According to the QQ-Plot, there are a majority points near the red line and regarding to P-Values:
P-Value > Significant Value
therefore, we don’t have enough evidence to reject the “Null Hypothesis”, hence both data follow normal distribution.

Conclusion:

Both data follow normal distribution, therefore we should perform “T-Test”.

Question (b):

  • Specify null and alternative hypotheses

Answer -:

  • Null Hypothesis (H0):

  • Mean of wind in July = Mean of wind in August, it means Wind in July has similar speed (mph) as Wind in August.

  • Alternate Hypothesis (H1):

  • Mean of wind in July != Mean of wind in August, it means Wind in July has different speed (mph) with Wind in August.

Question (c):

  • State the conclusion based on the test result.

Answer -:

1- We must check the variances for both data is equal or not.

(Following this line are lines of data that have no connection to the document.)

Section programs.
Context (E G : Store -> Store -> Prop) (G_refl : forall s, G s s)
  (G_trans : forall s1 s2 s3, G s1 s2 -> G s2 s3 -> G s1 s3)
  (G_runs : forall s s', task_runs s' = task_runs s -> G s s').
Context (P : Store -> Prop) (P_steady : steady E P) (P_runs : forall s s', task_runs s' = task_runs s -> P s -> P s').

Let kept_ {A} (m : M A) := kept E G P m.

(** *** The task table *)

Lemma commit_tasks_kept dirty fs : kept_ (commit_tasks dirty fs).
Proof using All. unfold kept_, commit_tasks. keep. Qed.

Lemma refresh_task_kept task : kept_ (refresh_task task).
Proof using All. unfold kept_, refresh_task, get_task. keep. Qed.

Lemma task_get_kept task user : kept_ (TaskRepo.get task user).
Proof using All. unfold kept_, TaskRepo.get, get_task. keep. Qed.

Lemma task_update_kept task user fs : kept_ (TaskRepo.update task user fs).
Proof using All.
  unfold kept_, TaskRepo.update, get_task, datetime_now. keep.
Qed.

Lemma task_create_kept i u th m a t p ty sp tz n : kept_ (TaskRepo.create i u th m a t p ty sp tz n).
Proof using All. unfold kept_, TaskRepo.create, datetime_now. keep. Qed.

Lemma task_delete_kept task user : kept_ (TaskRepo.delete task user).
Proof using All. unfold kept_, TaskRepo.delete, get_task, modify. keep. Qed.

Lemma update_after_launch_kept task st nx la lr lt le b1 b2 :
  kept_ (TaskRepo.update_after_launch task st nx la lr lt le b1 b2).
Proof using All. unfold kept_, TaskRepo.update_after_launch, get_task, datetime_now. keep. Qed.

Lemma cancel_stuck_kept err : kept_ (TaskRepo.cancel_stuck_once_tasks err).
Proof using All. unfold kept_, TaskRepo.cancel_stuck_once_tasks, datetime_now. keep. Qed.

(** *** The run table *)

Context (statuses : string -> Prop) (r : string).
Context (P_touch : forall s fs l, P s -> (forall st, SetRunStatus st ∈ fs -> statuses st) ->
  Forall2 (touched [r] fs) (task_runs s) l -> G s (set_task_runs s l) /\ P (set_task_runs s l)).

Lemma commit_run_kept row fs : run_row_id row = r -> (forall st, SetRunStatus st ∈ fs -> statuses st) ->
  kept_ (commit_runs [row] fs).
Proof using All.
  intros Hr Hf. apply kept_bind; [done|done|by apply kept_await|intros _]. apply contract_atomic. intros s Ps.
  destruct (flush_all flush_run [row] fs (task_runs s)) as [l|e] eqn:F; [|by split].
  apply flush_all_touched in F. cbn in F. rewrite Hr in F. by apply (P_touch s fs).
Qed.

Lemma given_elem {A F} (f : option A -> F) v x : x ∈ RunRepo.given f v -> x = f v.
Proof. destruct v; cbn; [by intros ->%list_elem_of_singleton|by intros ?%elem_of_nil]. Qed.

Lemma update_status_kept st run err sa fa b : statuses st -> kept_ (RunRepo.update_status r st run err sa fa b).
Proof using All.
  intros Hst. unfold RunRepo.update_status.
  assert (forall row, run_row_id row = r -> kept_
    (if b && bool_decide (run_status row ∈ TERMINAL_RUN_STATUSES)
     then commit_runs [row] ((match run_id row with None => RunRepo.given SetRunId run | Some _ => [] end) ++
                              (match started_at row with None => RunRepo.given SetStartedAt sa | Some _ => [] end))
     else commit_runs [row] ([SetRunStatus st; SetRunId run; SetError err] ++
                              RunRepo.given SetStartedAt sa ++ RunRepo.given SetFinishedAt fa))) as K.
  { intros row Hr. apply kept_if; apply commit_run_kept; try done; intros st' H.
    - apply elem_of_app in H as [H|H]; case_match; try (by apply elem_of_nil in H); by apply given_elem in H.
    - rewrite !elem_of_app in H. destruct H as [H|[H|H]]; [|by apply given_elem in H..].
      rewrite !elem_of_cons in H. by destruct H as [[= ->]|[?|[?|?%elem_of_nil]]]. }
  apply (contract_bind E G G_refl G_trans _ _ _ (fun o s => P s /\ forall row, o = Some row -> run_row_id row = r)).
  - unfold get_run, query. apply (contract_bind E G G_refl G_trans _ _ _ (fun _ => P)).
    + apply contract_await; done.
    + intros _. apply contract_gets; [done|]. intros s Ps. split; [done|]. intros row H.
      apply find_some_elem in H as [_ H]. by apply String.eqb_eq in H.
  - intros [row|]; [|apply contract_ret; [done|by intros s [? _]]].
    intros s [Ps Hr]. by apply (K row (Hr row eq_refl)).
Qed.
(** C7: no execution without authorization.  Behind the middleware and the
    audited provider, the tool that pays runs exactly when the caller is an
    authenticated supervisor, not a subagent, and the named action is stored,
    approved, unexpired, at the named version, intact, and has the submitted
    payload; otherwise the agent gets an error and nothing at all happens to
    cases, actions, ledgers or stock.  Every protected call, allowed or
    denied, leaves one audit row and one count. *)
Theorem guarded_tool_call resolver persistent ctx c handler s :
  let r := _build_request c ctx in
  exists d,
    run (awrap_tool_call true (audited_aevaluate resolver persistent) ctx c handler) s =
      (if allow d then run handler (audited resolver r d s)
       else Some (Ok (_build_denied_message c d), audited resolver r d s)) /\
    (tc_name c = "execute_approved_action" -> (allow d = true <-> may_execute persistent r s)) /\
    (gr_is_subagent r = true \/ default "" (gr_user_id r) = "" -> tc_name c ∈ _protected -> allow d = false).
Proof.
  intros r. destruct (run_audited resolver persistent r s) as (d&E&E'&A). exists d.
  split_and!; [by rewrite (run_awrap _ _ _ _ _ _ _ E')|done|].
  intros H Pr. unfold aevaluate in E. change (gr_tool_name r) with (tc_name c) in E.
  rewrite (bool_decide_eq_true_2 (tc_name c ∈ _)) in E by done.
  destruct (gr_is_subagent r); [by injection E as <-|]. destruct H as [|H]; [done|].
  replace (missing (gr_user_id r)) with true in E; [by injection E as <-|].
  unfold missing. by rewrite H.
Qed.

(** The synchronous path never lets an execution through. *)
Lemma evaluate_denies_execution u r :
  gr_tool_name r = "execute_approved_action" -> allow (evaluate u r) = false.
Proof.
  intros E. unfold evaluate. rewrite E. simpl. destruct (gr_is_subagent r); [done|].
  by destruct (missing (gr_user_id r) && bool_decide (u = None)).
Qed.

End Guardrail.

  • H0 : Two groups have the same variances
  • H1 : Two groups have different variances
# Make a Union data frame, incluse July and August data
wind.july.august=union(wind.july,wind.august)

# Check the Variances
var.test(wind.july.august$Wind ~ wind.july.august$Month, alternative="two.sided")
## 
##  F test to compare two variances
## 
## data:  wind.july.august$Wind by wind.july.august$Month
## F = 0.8857, num df = 30, denom df = 30, p-value = 0.7418
## alternative hypothesis: true ratio of variances is not equal to 1
## 95 percent confidence interval:
##  0.4270624 1.8368992
## sample estimates:
## ratio of variances 
##          0.8857035
comments:

According to the P-Value, because it’s very bigger than significant value, thus we don’t have enough evidence to reject H0

  • Two groups have the same variances, hence we will run Pooled T-Test
# Run pooled T-Test

t.test(wind.july.august$Wind ~ wind.july.august$Month,alternative="two.sided",var.equal=TRUE)
## 
##  Two Sample t-test
## 
## data:  wind.july.august$Wind by wind.july.august$Month
## t = 0.1865, df = 60, p-value = 0.8527
## alternative hypothesis: true difference in means between group 7 and group 8 is not equal to 0
## 95 percent confidence interval:
##  -1.443108  1.739883
## sample estimates:
## mean in group 7 mean in group 8 
##        8.941935        8.793548

Conclusion:

  • P-Value >> significant value
    P-Value is very bigger then significant value,therefor we don’t have enough evidence to reject H0

  • result: Mean of wind in July = Mean of wind in August, it means Wind in July has similar speed (mph) as Wind in August.